- EXERCISE OBJECTIVE -
Copy out each line below containing "From".

- RECORDS FOR PROCESSING -
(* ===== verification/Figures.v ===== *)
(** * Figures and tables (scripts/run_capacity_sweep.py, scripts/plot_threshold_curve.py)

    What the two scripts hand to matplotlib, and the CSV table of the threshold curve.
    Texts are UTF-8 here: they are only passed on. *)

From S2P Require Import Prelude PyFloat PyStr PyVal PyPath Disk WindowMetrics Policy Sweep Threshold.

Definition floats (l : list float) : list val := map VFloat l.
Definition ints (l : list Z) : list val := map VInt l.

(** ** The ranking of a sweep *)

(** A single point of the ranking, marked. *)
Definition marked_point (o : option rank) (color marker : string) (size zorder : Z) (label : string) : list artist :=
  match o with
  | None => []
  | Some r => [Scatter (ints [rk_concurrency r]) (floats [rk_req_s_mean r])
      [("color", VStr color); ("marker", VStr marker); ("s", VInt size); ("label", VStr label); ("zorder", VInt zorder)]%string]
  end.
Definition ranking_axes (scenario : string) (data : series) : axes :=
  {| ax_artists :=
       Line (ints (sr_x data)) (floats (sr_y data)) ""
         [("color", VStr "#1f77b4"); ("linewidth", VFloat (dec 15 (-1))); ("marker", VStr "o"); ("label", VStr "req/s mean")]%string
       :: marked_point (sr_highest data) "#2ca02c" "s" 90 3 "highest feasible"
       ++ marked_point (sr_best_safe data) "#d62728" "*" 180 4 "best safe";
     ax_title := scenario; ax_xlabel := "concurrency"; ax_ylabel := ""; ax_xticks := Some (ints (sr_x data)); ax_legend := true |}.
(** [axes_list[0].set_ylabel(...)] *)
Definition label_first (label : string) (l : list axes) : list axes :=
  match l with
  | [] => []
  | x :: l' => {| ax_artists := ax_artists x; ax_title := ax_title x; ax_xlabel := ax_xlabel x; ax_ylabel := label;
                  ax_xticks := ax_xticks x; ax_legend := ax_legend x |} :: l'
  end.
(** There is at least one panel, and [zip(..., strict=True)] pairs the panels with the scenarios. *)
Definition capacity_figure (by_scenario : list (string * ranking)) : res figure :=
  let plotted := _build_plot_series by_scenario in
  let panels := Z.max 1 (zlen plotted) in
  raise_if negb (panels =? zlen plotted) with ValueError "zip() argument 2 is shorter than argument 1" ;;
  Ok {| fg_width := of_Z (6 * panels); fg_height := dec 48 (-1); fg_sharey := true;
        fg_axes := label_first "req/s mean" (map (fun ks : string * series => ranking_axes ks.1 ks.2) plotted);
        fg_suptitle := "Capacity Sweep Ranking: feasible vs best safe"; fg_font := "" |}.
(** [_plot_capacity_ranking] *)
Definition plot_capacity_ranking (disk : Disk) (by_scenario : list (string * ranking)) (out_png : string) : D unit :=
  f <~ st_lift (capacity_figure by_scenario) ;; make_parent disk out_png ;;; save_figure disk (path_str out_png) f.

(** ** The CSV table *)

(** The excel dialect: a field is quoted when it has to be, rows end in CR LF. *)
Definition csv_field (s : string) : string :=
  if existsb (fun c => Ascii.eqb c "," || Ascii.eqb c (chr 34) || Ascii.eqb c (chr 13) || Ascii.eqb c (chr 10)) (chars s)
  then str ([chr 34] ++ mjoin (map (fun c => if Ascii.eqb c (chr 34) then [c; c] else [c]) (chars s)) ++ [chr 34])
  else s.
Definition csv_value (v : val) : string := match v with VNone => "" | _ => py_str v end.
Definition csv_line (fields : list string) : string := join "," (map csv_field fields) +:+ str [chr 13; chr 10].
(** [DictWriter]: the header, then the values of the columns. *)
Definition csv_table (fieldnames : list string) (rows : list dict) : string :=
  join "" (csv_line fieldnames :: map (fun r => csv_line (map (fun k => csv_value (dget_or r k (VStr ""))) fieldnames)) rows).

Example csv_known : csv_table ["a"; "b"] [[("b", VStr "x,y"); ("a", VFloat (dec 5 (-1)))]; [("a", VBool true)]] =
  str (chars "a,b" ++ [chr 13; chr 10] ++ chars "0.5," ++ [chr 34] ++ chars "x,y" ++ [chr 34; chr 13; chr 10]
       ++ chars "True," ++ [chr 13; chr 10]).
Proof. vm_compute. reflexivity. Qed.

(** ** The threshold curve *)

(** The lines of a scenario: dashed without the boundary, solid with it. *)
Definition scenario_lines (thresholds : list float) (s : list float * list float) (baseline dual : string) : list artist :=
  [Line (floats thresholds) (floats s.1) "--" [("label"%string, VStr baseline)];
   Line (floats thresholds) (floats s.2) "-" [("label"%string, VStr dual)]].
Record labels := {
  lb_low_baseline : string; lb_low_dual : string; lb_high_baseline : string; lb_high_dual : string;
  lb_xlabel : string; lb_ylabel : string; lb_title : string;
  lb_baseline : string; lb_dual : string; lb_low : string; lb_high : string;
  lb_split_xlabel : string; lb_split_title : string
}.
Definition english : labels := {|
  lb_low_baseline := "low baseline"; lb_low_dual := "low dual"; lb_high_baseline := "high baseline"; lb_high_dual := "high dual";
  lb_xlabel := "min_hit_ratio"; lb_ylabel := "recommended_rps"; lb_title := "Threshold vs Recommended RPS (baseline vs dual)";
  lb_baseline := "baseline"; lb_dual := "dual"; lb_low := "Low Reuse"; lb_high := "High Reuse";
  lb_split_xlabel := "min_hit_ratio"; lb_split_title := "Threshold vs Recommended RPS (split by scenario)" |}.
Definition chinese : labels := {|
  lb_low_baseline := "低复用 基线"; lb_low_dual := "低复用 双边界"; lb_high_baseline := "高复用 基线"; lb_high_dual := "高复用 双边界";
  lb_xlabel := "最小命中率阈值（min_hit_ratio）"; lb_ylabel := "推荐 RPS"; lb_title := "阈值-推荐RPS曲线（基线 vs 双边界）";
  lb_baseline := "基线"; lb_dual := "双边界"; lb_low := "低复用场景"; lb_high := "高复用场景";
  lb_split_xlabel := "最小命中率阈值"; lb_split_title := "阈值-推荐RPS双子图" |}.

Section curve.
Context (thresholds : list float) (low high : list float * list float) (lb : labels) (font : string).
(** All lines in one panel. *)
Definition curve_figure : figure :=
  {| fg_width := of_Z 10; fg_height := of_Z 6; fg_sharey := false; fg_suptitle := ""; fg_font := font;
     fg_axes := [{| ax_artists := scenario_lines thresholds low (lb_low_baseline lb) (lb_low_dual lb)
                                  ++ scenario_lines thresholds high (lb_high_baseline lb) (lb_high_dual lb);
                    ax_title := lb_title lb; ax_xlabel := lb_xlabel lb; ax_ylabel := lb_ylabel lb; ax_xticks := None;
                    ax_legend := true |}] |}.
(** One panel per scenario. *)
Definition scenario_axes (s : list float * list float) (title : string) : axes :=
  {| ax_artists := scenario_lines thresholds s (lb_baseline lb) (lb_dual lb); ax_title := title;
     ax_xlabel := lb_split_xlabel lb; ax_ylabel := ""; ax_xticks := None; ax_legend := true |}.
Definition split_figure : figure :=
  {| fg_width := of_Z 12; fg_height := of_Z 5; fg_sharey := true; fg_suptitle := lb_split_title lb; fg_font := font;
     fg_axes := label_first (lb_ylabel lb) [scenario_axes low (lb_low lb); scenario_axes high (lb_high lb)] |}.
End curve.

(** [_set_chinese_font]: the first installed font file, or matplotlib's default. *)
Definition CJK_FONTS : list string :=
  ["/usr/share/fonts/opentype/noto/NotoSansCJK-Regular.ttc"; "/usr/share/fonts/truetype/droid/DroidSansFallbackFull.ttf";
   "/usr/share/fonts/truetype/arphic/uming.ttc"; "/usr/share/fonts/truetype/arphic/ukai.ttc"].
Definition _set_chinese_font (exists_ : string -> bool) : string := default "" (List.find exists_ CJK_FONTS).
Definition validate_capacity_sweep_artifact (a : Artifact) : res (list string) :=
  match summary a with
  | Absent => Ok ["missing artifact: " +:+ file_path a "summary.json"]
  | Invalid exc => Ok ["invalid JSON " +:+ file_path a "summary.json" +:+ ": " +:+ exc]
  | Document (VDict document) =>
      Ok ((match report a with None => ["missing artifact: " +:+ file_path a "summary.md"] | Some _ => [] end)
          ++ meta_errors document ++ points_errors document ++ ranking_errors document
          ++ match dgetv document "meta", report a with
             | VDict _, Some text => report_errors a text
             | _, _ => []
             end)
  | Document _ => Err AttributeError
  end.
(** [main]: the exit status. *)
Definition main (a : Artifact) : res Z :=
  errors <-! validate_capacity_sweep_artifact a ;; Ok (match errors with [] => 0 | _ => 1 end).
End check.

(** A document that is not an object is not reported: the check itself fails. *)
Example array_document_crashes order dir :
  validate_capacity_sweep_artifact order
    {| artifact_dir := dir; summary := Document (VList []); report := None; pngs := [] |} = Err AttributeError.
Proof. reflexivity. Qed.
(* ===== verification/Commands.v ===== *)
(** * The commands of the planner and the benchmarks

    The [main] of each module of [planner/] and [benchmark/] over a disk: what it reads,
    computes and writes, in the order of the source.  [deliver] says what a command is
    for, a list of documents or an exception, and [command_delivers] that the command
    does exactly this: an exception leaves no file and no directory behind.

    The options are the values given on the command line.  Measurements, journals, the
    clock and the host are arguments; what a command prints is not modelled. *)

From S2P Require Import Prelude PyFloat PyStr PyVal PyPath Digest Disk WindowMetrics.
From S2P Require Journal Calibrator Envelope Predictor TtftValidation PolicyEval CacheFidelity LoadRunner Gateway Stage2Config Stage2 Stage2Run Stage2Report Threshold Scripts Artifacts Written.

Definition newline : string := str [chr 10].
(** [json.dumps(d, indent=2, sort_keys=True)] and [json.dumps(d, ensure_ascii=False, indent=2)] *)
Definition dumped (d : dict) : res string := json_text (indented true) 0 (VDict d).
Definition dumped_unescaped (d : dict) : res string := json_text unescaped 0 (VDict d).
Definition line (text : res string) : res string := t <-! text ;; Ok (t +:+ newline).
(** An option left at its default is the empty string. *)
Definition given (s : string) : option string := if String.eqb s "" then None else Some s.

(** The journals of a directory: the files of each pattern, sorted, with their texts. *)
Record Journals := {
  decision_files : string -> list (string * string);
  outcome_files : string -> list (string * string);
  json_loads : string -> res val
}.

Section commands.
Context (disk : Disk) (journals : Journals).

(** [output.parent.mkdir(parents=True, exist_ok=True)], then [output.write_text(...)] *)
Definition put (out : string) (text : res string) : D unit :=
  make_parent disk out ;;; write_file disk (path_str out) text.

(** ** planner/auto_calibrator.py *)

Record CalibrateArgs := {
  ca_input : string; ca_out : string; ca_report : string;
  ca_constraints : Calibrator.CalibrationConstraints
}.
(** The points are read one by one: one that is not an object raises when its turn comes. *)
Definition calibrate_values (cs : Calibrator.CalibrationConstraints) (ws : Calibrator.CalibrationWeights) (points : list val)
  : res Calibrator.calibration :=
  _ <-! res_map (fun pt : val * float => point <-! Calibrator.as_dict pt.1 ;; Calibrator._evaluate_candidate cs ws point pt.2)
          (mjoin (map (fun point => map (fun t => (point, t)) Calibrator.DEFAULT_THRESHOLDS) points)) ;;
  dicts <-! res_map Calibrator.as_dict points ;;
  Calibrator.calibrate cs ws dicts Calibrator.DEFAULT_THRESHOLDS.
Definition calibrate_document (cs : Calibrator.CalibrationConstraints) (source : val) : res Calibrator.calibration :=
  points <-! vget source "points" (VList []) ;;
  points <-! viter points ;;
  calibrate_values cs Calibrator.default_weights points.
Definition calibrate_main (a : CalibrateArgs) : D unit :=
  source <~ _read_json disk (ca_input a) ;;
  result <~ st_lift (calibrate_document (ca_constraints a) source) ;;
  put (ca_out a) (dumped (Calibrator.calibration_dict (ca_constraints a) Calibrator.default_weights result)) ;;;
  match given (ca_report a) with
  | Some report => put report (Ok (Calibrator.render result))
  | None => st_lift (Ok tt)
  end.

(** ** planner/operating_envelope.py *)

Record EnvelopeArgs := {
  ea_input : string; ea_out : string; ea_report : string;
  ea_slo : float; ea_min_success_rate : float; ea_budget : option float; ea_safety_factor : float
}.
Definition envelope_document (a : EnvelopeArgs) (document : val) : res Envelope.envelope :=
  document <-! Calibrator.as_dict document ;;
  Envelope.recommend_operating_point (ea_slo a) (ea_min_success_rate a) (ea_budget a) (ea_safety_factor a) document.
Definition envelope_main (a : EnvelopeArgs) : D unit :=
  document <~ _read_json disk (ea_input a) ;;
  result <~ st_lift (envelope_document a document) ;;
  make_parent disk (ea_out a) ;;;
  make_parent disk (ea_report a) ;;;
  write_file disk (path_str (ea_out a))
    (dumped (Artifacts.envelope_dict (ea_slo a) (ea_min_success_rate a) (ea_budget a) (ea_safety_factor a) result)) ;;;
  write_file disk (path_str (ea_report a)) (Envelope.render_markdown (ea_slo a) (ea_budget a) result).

- WRITTEN RESPONSE -
From S2P Require Import Prelude PyFloat PyStr PyVal PyPath Disk WindowMetrics Policy Sweep Threshold.
From S2P Require Import Prelude PyFloat PyStr PyVal PyPath Digest Disk WindowMetrics.
From S2P Require Journal Calibrator Envelope Predictor TtftValidation PolicyEval CacheFidelity LoadRunner Gateway Stage2Config Stage2 Stage2Run Stage2Report Threshold Scripts Artifacts Written.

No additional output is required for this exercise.